SOCIEDAD › OPINION
› Por Norma Giarracca *
Las poblaciones de Chilecito y Famatina de La Rioja están acostumbradas a mantenerse en estado de alerta para impedir el paso a la actividad minera a cielo abierto. En 2007 creyeron tener el apoyo del entonces vicegobernador Luis Beder Herrera que, una vez que logró el golpe palaciego para destituir al gobernador, mostró sus verdaderas intenciones promineras. Desde entonces no ha hecho más que borrar con el codo lo que decía en sus momentos de apoyo al movimiento asambleísta. Situación que indigna no sólo a estas poblaciones sino a un mundo por donde circulan esas famosas imágenes en forma de documental, videos, etc. Una vergüenza para la ansiada democracia del país.
Por este motivo, la pueblada que se lleva a cabo en “el corte” de Alto Carrizal, a siete kilómetros de Famatina, se empeña pacífica pero tenazmente en no dejar pasar a la Osisko Mining Corporation, la nueva empresa canadiense que aun sabiendo estas historias (dada la nacionalidad argentina de su cara visible), insiste en cumplir con un convenio que firma conociendo que no logrará la licencia social de la comunidad, necesaria para comenzar sus operaciones. La mentada licencia social la deben dar las comunidades que rodean los emprendimientos y lo establece una ley nacional y pactos internacionales que involucran instituciones de las Naciones Unidas (“responsabilidad social empresarial”).
Después de lamentables episodios de “espionaje”, de manuales de procedimientos que rozan la ilegalidad encontrados dentro de materiales olvidados por representantes de Osisko, desde el 2 de enero el pueblo de Famatina y parte de Chilecito, acompañados por cientos de personas de distintos lugares, decidió cortarles el paso al cerro Famatina. El corte se fue convirtiendo con los días en una verdadera comunidad en estado de alerta. Su finalidad tiene la contundencia de quienes saben muy bien cómo desean vivir, de quienes no creen en los recurrentes “mitos” que la actividad minera intenta instalar (desarrollo, trabajo, etc.); de quienes tienen sobradas razones para no tener expectativas positivas en relación con sus representantes provinciales.

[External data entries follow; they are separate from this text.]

(* ===== verification/GwEngine.v ===== *)
(** The gateway engine (src/cli/src/gateway/engine.rs): the pure state machine between the dongle's serial
    link, the MQTT broker and the frontend, handler by handler. A handler that pushes to [out] maps a pair
    of the engine and the outputs so far to such a pair. Names and lines are UTF-8 byte lists. *)
From Stdlib Require Import Strings.String.
From S2P Require Import Prelude Bytes Str Proto Cobs Fingerprint Msg Frame RadioEnv Mgmt GwTopics GwState.

#[local] Abbreviation str := (list Z).
#[local] Abbreviation St := (Engine * list Output)%type.

(** ** Names and keys *)

(** [char::is_control]: the general category Cc. *)
Definition is_control (c : Z) : bool := (c <? 32) || ((127 <=? c) && (c <=? 159)).
Definition printable_name (name : str) : bool :=
  match from_utf8 name with
  | Some cs => forallb (fun c => negb (is_control c) && negb (((0x202A <=? c) && (c <=? 0x202E)) || ((0x2066 <=? c) && (c <=? 0x2069)))) cs
  | None => false
  end.
Fixpoint hex_pairs (s : str) : list Z :=
  match s with
  | a :: b :: s => default 0 (to_digit 16 a) * 16 + default 0 (to_digit 16 b) :: hex_pairs s
  | _ => []
  end.
Definition parse_key_hex (s : str) : option (list Z) :=
  if negb (zlen s =? 32) || negb (forallb is_ascii_hexdigit s) then None else Some (hex_pairs s).
Definition kind_of (firmware_name : str) : str :=
  map (fun b => if b =? 95 then 45 else b) (default firmware_name (strip_prefix (lit "radio_") firmware_name)).
(** The largest character boundary at or below [n]. *)
Fixpoint boundary_below (s : str) (n : nat) : nat :=
  match n with
  | O => O
  | S m => if is_char_boundary s (Z.of_nat n) then n else boundary_below s m
  end.
Definition auto_name (kind : str) (n : Z) : str :=
  let suffix := lit ":" ++ fmt_u32 n in
  let end_ := boundary_below kind (Z.to_nat (Z.min (zlen kind) (sat_sub MAX_NODE_NAME (zlen suffix)))) in
  take end_ kind ++ suffix.
(** [(0..).map(auto_name).find(..)] over the names in use. *)
Fixpoint find_name (fuel : nat) (kind : str) (used : list str) (n : Z) : str :=
  match fuel with
  | O => auto_name kind n
  | S fuel => if existsb (fun u => bool_decide (u = auto_name kind n)) used then find_name fuel kind used (n + 1) else auto_name kind n
  end.

(** ** The engine and its outputs *)

Definition on_engine (f : Engine -> Engine) (s : St) : St := (f (fst s), snd s).
Definition push (o : Output) (s : St) : St := (fst s, snd s ++ [o]).
Definition log (l : LogLine) (s : St) : St := push (EventOut (ELog l)) s.
Definition event (e : Event) (s : St) : St := push (EventOut e) s.
(** [for i in 0..self.nodes.len()]. *)
Definition each_node (f : nat -> St -> St) (s : St) : St := fold_left (fun s i => f i s) (List.seq 0 (length (nodes (fst s)))) s.

Definition new (prefix port_name : str) (describe : DeviceInfo) : Engine :=
  {| GwState.prefix := prefix; GwState.port_name := port_name; GwState.describe := describe; hello_session := None; serial_up := true;
     mqtt_up := false; GwState.seq := 0; next_req := 1; next_cmd := 1; shell_epoch := 0; pending_mgmt := []; nodes := [];
     registry_synced := false; list_gaps := 0; held := []; unregistered := []; recent_ids := []; pairing_req := None;
     pairing_until := None; late_pairing := None; tick := 0; uplinks := 0; last_ambient := None |}.
(** [b]: what [getrandom] filled in, if it did. *)
Definition randomize_shell_ids (b : option (list Z)) (e : Engine) : Engine :=
  match b with
  | Some b => set_shell_ids e (Z.max (le_val (slice b 4 2)) 1) (le_val (slice b 0 4))
  | None => e
  end.

(** *** Publications *)
Definition has_flag (flags f : Z) : bool := negb (Z.land flags f =? 0).
Definition node_payload (n : NodeMirror) : Node :=
  let x := nm_entry n in
  {| n_addr := node_hex (ne_addr x); n_name := ne_name x; n_kind := nm_kind n; n_sleeping := has_flag (ne_flags x) NODE_FLAG_SLEEPING;
     n_unnamed := has_flag (ne_flags x) NODE_FLAG_UNNAMED;
     n_last_seen := if ne_last_seen x =? LAST_SEEN_NEVER then None else Some (ne_last_seen x);
     n_rssi := if ne_rssi x =? RSSI_NONE then None else Some (ne_rssi x); n_uplinks := ne_uplinks x;
     n_queued := Z.max (ne_queued x) (wrap8 (zlen (nm_pending n))) |}.
Definition node_payloads (e : Engine) : list Node := map node_payload (nodes e).
Definition pending_entry (p : PendingShell) : PendingEntry := {| pe_ref := ps_item p; pe_id := ps_rpc p; pe_line := ps_line p |}.
Definition emit_registry (s : St) : St :=
  event (ERegistry (map (fun n => {| v_node := node_payload n; v_addr := addr_of n; v_pending := map pending_entry (nm_pending n) |}) (nodes (fst s)))) s.
Definition publish_node (i : nat) (s : St) : St :=
  match nodes (fst s) !! i with
  | Some n => push (Publish (node (prefix (fst s)) (addr_of n)) (PNode (node_payload n)) true) s
  | None => s
  end.
Definition publish_pending (i : nat) (s : St) : St :=
  match nodes (fst s) !! i with
  | Some n =>
      emit_registry (push (Publish (node_shell_pending (prefix (fst s)) (addr_of n)) (PPending (map pending_entry (nm_pending n))) true) s)
  | None => s
  end.
Definition publish_status (s : St) : St :=
  let e := fst s in
  push (Publish (gateway_status (prefix e))
    (PStatus {| st_online := serial_up e; st_gateway := node_hex (di_addr (describe e)); st_firmware := di_firmware_name (describe e);
                st_firmware_version := di_firmware_version (describe e); st_session_id := default 0 (hello_session e);
                st_serial_port := port_name e; st_serial_up := serial_up e |}) true) s.
Definition publish_stats (s : St) : St :=
  let e := fst s in
  push (Publish (gateway_stats (prefix e))
    (PStats {| ss_uptime := tick e; ss_nodes := zlen (nodes e); ss_uplinks := uplinks e;
               ss_queued := foldr Z.add 0 (map (fun n => zlen (nm_pending n)) (nodes e)); ss_rssi := option_map fst (last_ambient e);
               ss_channel := option_map snd (last_ambient e) |}) true) s.
Definition publish_pairing (joined sas : option str) (s : St) : St :=
  let e := fst s in
  let p := {| pr_open := if pairing_until e then true else false;
              pr_remaining := option_map (fun u => sat_sub u (tick e)) (pairing_until e); pr_joined := joined; pr_sas := sas |} in
  event (EPairing p) (push (Publish (gateway_pairing (prefix e)) (PPairing p) true) s).

(** *** Answers *)
Definition rpc_respond (origin : RpcOrigin) (rsp : RpcResponse) (s : St) : St :=
  match origin with
  | FromFrontend => event (ERpc rsp) s
  | FromMqtt => push (Publish (gateway_rsp (prefix (fst s)) (rr_id rsp)) (PRpc rsp) false) s
  end.
Definition rpc_err_direct (r : RpcRef) (error : Reason) (s : St) : St :=
  rpc_respond (ref_origin r) {| rr_id := ref_id r; rr_ok := false; rr_error := Some error; rr_data := DNull |} s.
Definition rpc_err (p : PendingMgmt) (error : Reason) (s : St) : St :=
  match pm_rpc p with Some r => rpc_err_direct r error s | None => s end.
Definition rpc_ok (p : PendingMgmt) (data : RpcData) (s : St) : St :=
  match pm_rpc p with
  | Some r => rpc_respond (ref_origin r) {| rr_id := ref_id r; rr_ok := true; rr_error := None; rr_data := data |} s
  | None => s
  end.
(** One shell response on the topic and as an event. *)
Definition shell_respond (node : Z) (rsp : ShellRsp) (s : St) : St :=
  event (EShell node rsp) (push (Publish (node_shell_rsp (prefix (fst s)) node) (PShellRsp rsp) false) s).
Definition shell_failure (id : str) (error : Reason) : ShellRsp :=
  {| rs_id := id; rs_chunk := 0; rs_text := []; rs_done := true; rs_result := 1; rs_truncated := false; rs_error := Some error |}.
Definition shell_error (node : Z) (p : PendingShell) (error : Reason) (s : St) : St :=
  shell_respond node {| rs_id := ps_rpc p; rs_chunk := ps_next_chunk p; rs_text := []; rs_done := true; rs_result := 1;
                        rs_truncated := ps_truncated p; rs_error := Some error |} s.
Definition shell_errors (node : Z) (l : list PendingShell) (why : PendingShell -> Reason) (s : St) : St :=
  fold_left (fun s p => shell_error node p (why p) s) l s.
(** Takes the dialogs [dead] of row [i] out, ends each, and publishes the row's pending list if any was
    ended ([always]: in any case). *)
Definition end_dialogs (always : bool) (dead : Z -> PendingShell -> bool) (why : PendingShell -> Reason) (i : nat) (s : St) : St :=
  match nodes (fst s) !! i with
  | None => s
  | Some n =>
      let '(gone, keep) := List.partition (dead (addr_of n)) (nm_pending n) in
      let s := on_engine (fun e => set_nodes e (alter (fun n => set_pending n keep) i (nodes e))) s in
      if always || negb (bool_decide (gone = [])) then publish_pending i (shell_errors (addr_of n) gone why s) else s
  end.
Definition end_pairing (req_id : Z) (s : St) : St :=
  if bool_decide (pairing_req (fst s) = Some req_id)
  then publish_pairing None None (on_engine (fun e => set_pairing e None None) s)
  else s.

Section Engine.
Context `{SC : Schemas} `{CB : Cobs} `{CC : ConsoleCodec} `{RC : RadioCodec} `{MC : MgmtCodec} `{JS : Json}.

(** ** Management requests *)

(** The request as sent at [tick]. *)
Definition mark_sent (tick : Z) (p : PendingMgmt) : PendingMgmt :=
  {| pm_req_id := pm_req_id p; pm_op := pm_op p; pm_rpc := pm_rpc p; pm_data := pm_data p; pm_next_chunk := pm_next_chunk p;
     pm_truncated := pm_truncated p; pm_deadline := tick + pm_timeout_ticks p; pm_frame := None; pm_timeout_ticks := pm_timeout_ticks p;
     pm_holds_slot_until := match pm_op p with OpKind.PairingOpen => tick + PAIRING_PICKUP_TICKS | _ => pm_holds_slot_until p end |}.
(** The oldest waiting request, sent. *)
Fixpoint send_first (tick : Z) (l : list PendingMgmt) : option (list Z * list PendingMgmt) :=
  match l with
  | [] => None
  | p :: l =>
      match pm_frame p with
      | Some frame => Some (frame, mark_sent tick p :: l)
      | None => option_map (fun '(f, l) => (f, p :: l)) (send_first tick l)
      end
  end.
Definition holds_slot (tick : Z) (p : PendingMgmt) : bool :=
  match pm_frame p with None => tick <? pm_holds_slot_until p | Some _ => false end.
Definition send_next_mgmt (s : St) : St :=
  let e := fst s in
  if existsb (holds_slot (tick e)) (pending_mgmt e) then s
  else
    match send_first (tick e) (pending_mgmt e) with
    | Some (frame, l) => push (SerialSend frame) (on_engine (fun e => set_pending_mgmt e l) s)
    | None => s
    end.
(** [v.checked_add(1).filter(|&v| v != 0).unwrap_or(1)] on [u16]. *)
Definition next_id (v : Z) : Z := if v =? u16_max then 1 else v + 1.
(** [issue_delayed] with its failure path given; see [issue_delayed] below. *)
Definition issue_with (fail_op : OpKind.OpKind -> option Z -> option RpcRef -> Reason -> St -> St)
    (kind : OpKind.OpKind) (op : MgmtOp) (rpc : option RpcRef) (timeout_ticks : Z) (s : St) : St * option Z :=
  if negb (serial_up (fst s)) then (fail_op kind None rpc LinkDown s, None)
  else
    let req_id := next_req (fst s) in
    let seq := seq (fst s) in
    let s := on_engine (fun e => set_req e (wrap16 (seq + 1)) (next_id req_id)) s in
    match encode_mgmt seq req_id op with
    | Some frame =>
        let p := {| pm_req_id := req_id; pm_op := kind; pm_rpc := rpc; pm_data := []; pm_next_chunk := 0; pm_truncated := false;
                    pm_deadline := NEVER; pm_frame := Some frame; pm_timeout_ticks := timeout_ticks; pm_holds_slot_until := NEVER |} in
        (send_next_mgmt (on_engine (fun e => set_pending_mgmt e (pending_mgmt e ++ [p])) s), Some req_id)
    | None => (fail_op kind (Some req_id) rpc RequestEncode s, None)
    end.
(** [fail_op] with the relisting of a failed update given; see [fail_op] below. *)
Definition fail_with (relist : St -> St) (op : OpKind.OpKind) (req_id : option Z) (rpc : option RpcRef) (error : Reason) (s : St) : St :=
  let s :=
    match op with
    | OpKind.PairingOpen => match req_id with Some r => end_pairing r s | None => s end
    | OpKind.QueuePush node (Some origin) => shell_respond node (shell_failure (so_rpc origin) (NotQueued error)) s
    | OpKind.NodeUpdate _ => if serial_up (fst s) then relist s else s
    | _ => s
    end in
  match rpc with Some r => rpc_err_direct r error s | None => s end.
(** The two call each other; a failed update issues a listing, and a failed listing issues nothing. *)
Definition relist (s : St) : St :=
  fst (issue_with (fail_with (fun s => s)) OpKind.NodeList Msg.NodeList None MGMT_TIMEOUT_TICKS s).
Definition fail_op := fail_with relist.
Definition issue_delayed := issue_with fail_op.
Definition issue (kind : OpKind.OpKind) (op : MgmtOp) (rpc : option RpcRef) (s : St) : St * option Z :=
  issue_delayed kind op rpc MGMT_TIMEOUT_TICKS s.
(** [issue] for its effect. *)
Definition issue_ (kind : OpKind.OpKind) (op : MgmtOp) (rpc : option RpcRef) (s : St) : St := fst (issue kind op rpc s).
Definition fail_unsent_mgmt (s : St) : St :=
  let '(unsent, sent) := List.partition (fun p => if pm_frame p then true else false) (pending_mgmt (fst s)) in
  fold_left (fun s p => fail_op (pm_op p) (Some (pm_req_id p)) (pm_rpc p) LinkDown s) unsent (on_engine (fun e => set_pending_mgmt e sent) s).
Definition list_nodes (s : St) : St := issue_ OpKind.NodeList Msg.NodeList None s.
Definition sync_queue (s : St) : St := issue_ OpKind.QueueSync (Msg.QueueList 0) None s.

Quieren una vida digna, quieren mantener el agua para la vida, es decir para las agriculturas de alimentos y para el consumo humano. Quieren mantener una rica cultura donde la naturaleza, magnífica por cierto, tiene un papel central. Son culturas atravesadas por una fuerte religiosidad, sincretismos de pasados indígenas y de tantas tradiciones como capas migratorias tuvo la provincia. Los dos departamentos, de Chilecito y Famatina, aun con el deterioro sufrido a partir de la política clientelar de subsidios de Carlos Menem (que se sostiene en la actualidad), mantienen una agricultura de alto valor en términos de alimentos e incluso de exportación en el caso de la vitivinicultura. Las denominamos “agriculturas de alimentos” para diferenciarlas del modelo del “agronegocio” granario y deberían constituir un pilar en el Programa Estratégico Agroalimentario. Además, confían en lograr emprendimientos turísticos de alta calidad cultural y en Famatina tienen todo a su favor: un intendente que los representa y apoya, unos paisajes únicos, unos sujetos capaces de emprender varias actividades económicas interesantes (agricultura y turismo a la vez, por ejemplo). Representan como tantas otras en el país, pequeñas ciudades de servicios alrededor de la dinámica agraria y en parte turística, donde los maestros, médicos, profesionales están inmersos en esa cultura; la gran mayoría valora esta forma de vida. Es un importante derecho social de cuarta generación: elegir comunitariamente una “política de vida”, cuidar el medio ambiente, por ejemplo.
El “corte”, ese lugar en el Alto Carrizal, es una de esas experiencias sociales que marcará la historia regional pero también la nacional. El modo en que fue creciendo, organizándose, generando energías colectivas, debates, música, así como la producción de esa vida comunitaria que desdice los principales mitos individualistas del neoliberalismo, lo convierten en un verdadero “campo de experimentación social”. Están dispuestos a permanecer allí hasta que la empresa desista. La empresa calla, su contraparte nacional dice que “entrarán sí o sí” en una formulación amenazante, y las autoridades provinciales “brillan por su ausencia”.
¿Es posible que el poder económico se enfrente a pueblos enteros con el visto bueno del estado provincial? El mínimo sentido común nos hace pensar que esto no es posible excepto por esta metáfora que alguno de los que nos dedicamos a estudiar estos temas utilizamos: la actividad extractiva devasta y erosiona territorios pero también instituciones de la democracia. Por último, la minería a cielo abierto en funcionamiento se lleva todo –oro, agua, energía, etc.– y deja muy poco al país, muy mal negocio en términos de costos y beneficios.
* Socióloga, Instituto Gino Germani (UBA).